(Saved entries)
•••
(** C3, as the code has it.  For every persistable input (a credential,
    and typed text or a new recording) the translation completes,
    whatever the network does, and only then is the [INSERT] executed,
    with the value the translation returned bound unchecked as
    [translated_text]: when the text is not the sentinel it is the answer
    of [get_llm_response].  Nothing before the translation touches the
    table.  When that value is a string, error strings included, and the
    store accepts the write, the appended row carries that very string;
    when it is [None] the appended row has a NULL translation; and when
    it is of a type sqlite3 cannot bind, the [INSERT] raises and the table
    is left as it was. *)
Theorem translation_failure_still_persists env inp w :
  truthy (hf_api_key inp) = true →
  truthy_input (user_input inp) = true ∨
  (∃ b, audio_value inp = Some b ∧ last_processed_audio (session w) ≠ Some b) →
  let run := script_run env inp w in
  ∃ p pre tr,
    p = insert_params env (sidebar_session inp w) inp ∧
    (∀ w0, translate_text env (p_original_text p) (p_role p) (p_target_lang p)
             (hf_api_key inp) w0
           = mkRun tr w0 (Normal (p_translated_text p))) ∧
    (p_original_text p ≠ "[Audio Message Attached]" →
     ∀ w0, outcome (get_llm_response env
                      (translate_messages (p_original_text p) (p_role p) (p_target_lang p))
                      (hf_api_key inp) w0)
           = Normal (p_translated_text p)) ∧
    Forall quiet pre ∧
    events run
    = pre ++ tr ++
      ExecuteInsert p ::
      match insert_failure env p with
      | None => [Commit (stored_row (sqlite_sequence (db w) + 1) (now env) p)]
      | Some _ => []
      end ∧
    (∀ s, p_translated_text p = PyStr s → storage env = None →
          messages (db (world run))
          = messages (db w) ++ [stored_row (sqlite_sequence (db w) + 1) (now env) p] ∧
          translated_text (stored_row (sqlite_sequence (db w) + 1) (now env) p) = Some s) ∧
    (p_translated_text p = PyNone → storage env = None →
     messages (db (world run))
     = messages (db w) ++ [stored_row (sqlite_sequence (db w) + 1) (now env) p] ∧
     translated_text (stored_row (sqlite_sequence (db w) + 1) (now env) p) = None) ∧
    (∀ e, binding_error (p_translated_text p) = Some e →
          outcome run = Abrupt (Raised e) ∧ db (world run) = db w).
Proof.
  intros Hkey Hp run. subst run.
  rewrite script_run_eq, (logic_handler_eq _ _ _ Hkey). cbv zeta.
  cbn [session db].
  rewrite (saves_persistable _ inp Hkey) by exact Hp.
  set (s := {| ss_role := role_radio inp;
               last_processed_audio := last_processed_audio (session w) |}).
  set (p := insert_params env s inp).
  exists p, (audio_events s inp),
    (translate_trace env (p_original_text p) (p_role p) (p_target_lang p)
       (hf_api_key inp)).
  split; [reflexivity|].
  split; [|split; [|split; [|split; [|split; [|split]]]]].
  - intros w0. rewrite translate_text_eq. reflexivity.
  - intros Hne w0. rewrite get_llm_response_eq. cbn [outcome].
    subst p. unfold insert_params in Hne |- *.
    cbn [p_translated_text p_original_text p_role p_target_lang] in Hne |- *.
    unfold translate_answer.
    destruct (decide _) as [Heq|_]; [contradiction|]. reflexivity.
  - unfold audio_events.
    destruct (fresh_audio (last_processed_audio s) inp); repeat constructor.
  - destruct (insert_failure env p); reflexivity.
  - intros t Ht Hstore.
    rewrite insert_failure_bindable, Hstore by (rewrite Ht; reflexivity).
    split; [reflexivity|]. cbn [stored_row translated_text]. rewrite Ht. reflexivity.
  - intros Ht Hstore.
    rewrite insert_failure_bindable, Hstore by (rewrite Ht; reflexivity).
    split; [reflexivity|]. cbn [stored_row translated_text]. rewrite Ht. reflexivity.
  - intros e He. unfold insert_failure. rewrite He. split; reflexivity.
Qed.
•••
Please give the number of lines above that include the string "unfold", with nothing added.

4